▶ [REQUIRED ACTION]: Look below for the line containing "pose proof (re_split_length" and the line containing "repeat split; [lia|lia|]."; repeat exactly those two lines and all lines between them, and nothing else.

[Dataset entries]
Lemma trace_step (lines : list text) :
  forall flags i f g,
    nth_error (trace_from ucd flags lines) i = Some f ->
    nth_error (trace_from ucd flags lines) (S i) = Some g ->
    flags_le f g.
Proof.
  induction lines as [|raw rest IH]; intros flags i f g Hf Hg.
  - destruct i; simpl in Hg; discriminate.
  - rewrite trace_from_cons in *. destruct i as [|i].
    + simpl in Hf, Hg. injection Hf as <-. injection Hg as <-. apply flags_after_le.
    + simpl in Hf. change (nth_error (trace_from ucd
         (flags_after (line_role ucd (fst flags) (snd flags) (str_strip raw)) flags) rest) (S i)
         = Some g) in Hg.
      exact (IH _ _ _ _ Hf Hg).
Qed.

Lemma trace_monotone (lines : list text) (flags : bool * bool) :
  forall j i f g,
    i <= j ->
    nth_error (trace_from ucd flags lines) i = Some f ->
    nth_error (trace_from ucd flags lines) j = Some g ->
    flags_le f g.
Proof.
  induction j as [|j IH]; intros i f g Hij Hf Hg.
  - assert (i = 0) by lia. subst i. rewrite Hf in Hg. injection Hg as <-.
    unfold flags_le. auto.
  - destruct (Nat.eq_dec i (S j)) as [->|Hne].
    + rewrite Hf in Hg. injection Hg as <-. unfold flags_le. auto.
    + destruct (nth_error (trace_from ucd flags lines) j) as [h|] eqn:Eh.
      * assert (H1 : flags_le f h) by (apply (IH i f h); [lia|exact Hf|reflexivity]).
        assert (H2 : flags_le h g) by exact (trace_step _ _ _ Eh Hg).
        unfold flags_le in *. tauto.
      * apply nth_error_None in Eh.
        assert (Hs : nth_error (trace_from ucd flags lines) (S j) <> None) by congruence.
        apply nth_error_Some in Hs. lia.
Qed.

Lemma flips_name_flag (lines : list text) :
  forall flags,
    flips (map fst (trace_from ucd flags lines)) <= (if fst flags then 0 else 1).
Proof.
  induction lines as [|raw rest IH]; intros flags.
  - simpl. destruct (fst flags); lia.
  - rewrite trace_from_cons.
    set (flags' := flags_after (line_role ucd (fst flags) (snd flags) (str_strip raw)) flags).
    specialize (IH flags'). unfold trace_from in *. cbn [map flips] in *.
    pose proof (flags_after_le (line_role ucd (fst flags) (snd flags) (str_strip raw)) flags) as [Hm _].
    fold flags' in Hm.
    destruct (fst flags), (fst flags'); simpl in *; try lia;
      specialize (Hm eq_refl); discriminate.
Qed.

Lemma flips_contact_flag (lines : list text) :
  forall flags,
    flips (map snd (trace_from ucd flags lines)) <= (if snd flags then 0 else 1).
Proof.
  induction lines as [|raw rest IH]; intros flags.
  - simpl. destruct (snd flags); lia.
  - rewrite trace_from_cons.
    set (flags' := flags_after (line_role ucd (fst flags) (snd flags) (str_strip raw)) flags).
    specialize (IH flags'). unfold trace_from in *. cbn [map flips] in *.
    pose proof (flags_after_le (line_role ucd (fst flags) (snd flags) (str_strip raw)) flags) as [_ Hm].
    fold flags' in Hm.
    destruct (snd flags), (snd flags'); simpl in *; try lia;
      specialize (Hm eq_refl); discriminate.
Qed.

Lemma line_role_Entry (nd cd : bool) (line : text) :
  line_role ucd nd cd line = Entry ->
  truthy line = true /\ _is_section_header line = false
  /\ _is_bullet line = false /\ _is_entry_line ucd line = true.
Proof.
  unfold line_role. destruct (truthy line); simpl; [|discriminate].
  destruct (negb nd); [discriminate|].
  destruct (negb cd && _is_contact_line ucd line); [discriminate|].
  destruct (_is_section_header line); [discriminate|].
  destruct (_is_bullet line); [discriminate|].
  destruct (_is_entry_line ucd line); [auto|discriminate].
Qed.

Lemma _is_entry_line_iff (line : text) :
  _is_entry_line ucd line = true <-> In 124%Z line /\ has_date ucd line.
Proof.
  unfold _is_entry_line. cbv zeta.
  rewrite andb_true_iff, re_search_occurs, RE_DATE_occurs.
  change (str "|") with [124%Z]. now rewrite str_contains_char.
Qed.

Lemma entry_runs_split (txt : text) :
  In 124%Z txt ->
  exists first others,
    re_split RE_PIPE 2 (str_strip txt) = first :: others
    /\ 1 <= List.length others <= 2
    /\ entry_runs txt
       = entry_first_run first
         :: flat_map (fun part => [entry_sep_run; entry_part_run part]) others.
Proof.
  intros H.
  assert (Hp : In 124%Z (str_strip txt)) by (now apply str_strip_keeps).
  pose proof (@re_split_found RE_PIPE 1 (str_strip txt) (@RE_PIPE_occurs (str_strip txt) Hp)) as H2.
  pose proof (re_split_length RE_PIPE 2 (str_strip txt)) as [_ H3].
  unfold entry_runs. cbv zeta.
  destruct (re_split RE_PIPE 2 (str_strip txt)) as [|first others] eqn:E;
    [simpl in H2; lia|].
  exists first, others. simpl in H2, H3.
  repeat split; [lia|lia|].
  destruct (Nat.leb_spec 2 (List.length (first :: others))); [reflexivity|simpl in *; lia].
Qed.

(* ================================================================== *)
(** * The claims of the specification *)
(* ================================================================== *)

(** C1.  On the scenario of the specification, normalising the text and
    running the dispatch of [to_docx] line by line gives the roles Name,
    Contact, Blank, SectionHeader, Body, Blank, SectionHeader, Entry, Bullet,
    in that order, and the document holds the paragraphs of these roles. *)
Theorem scenario_role_sequence :
  roles ucd (normalize scenario_text)
  = [Name; Contact; Blank; SectionHeader; Body; Blank; SectionHeader; Entry; Bullet]
  /\ doc_paragraphs (to_docx ucd scenario_text)
     = map (fun rl => role_paragraph ucd (fst rl) (str_strip (snd rl)))
           (combine
              [Name; Contact; Blank; SectionHeader; Body; Blank; SectionHeader;
               Entry; Bullet]
              (normalize scenario_text)).
Proof.
  assert (Hc : classify ucd (normalize scenario_text)
               = [(str "Jane Doe", Name, (true, false));
                  (str "jane@example.com | (555) 123-4567 | linkedin.com/in/janedoe",
                   Contact, (true, true));
                  ([], Blank, (true, true));
                  (str "SUMMARY", SectionHeader, (true, true));
                  (str "Results-driven engineer.", Body, (true, true));
                  ([], Blank, (true, true));
                  (str "EXPERIENCE", SectionHeader, (true, true));
                  (acme_line, Entry, (true, true));
                  (bullet_line, Bullet, (true, true))]).
  { lazy. reflexivity. }
  split.
  - unfold roles, roles_from. fold (classify ucd (normalize scenario_text)).
    rewrite Hc. reflexivity.
  - rewrite to_docx_document. cbn [doc_paragraphs]. rewrite Hc.
    replace (normalize scenario_text)
      with (map (fun x => fst (fst x)) (classify ucd (normalize scenario_text)))
      by apply classify_from_lines.
    rewrite Hc. reflexivity.
Qed.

▶ [RESULT OF THIS TASK]:
  pose proof (re_split_length RE_PIPE 2 (str_strip txt)) as [_ H3].
  unfold entry_runs. cbv zeta.
  destruct (re_split RE_PIPE 2 (str_strip txt)) as [|first others] eqn:E;
    [simpl in H2; lia|].
  exists first, others. simpl in H2, H3.
  repeat split; [lia|lia|].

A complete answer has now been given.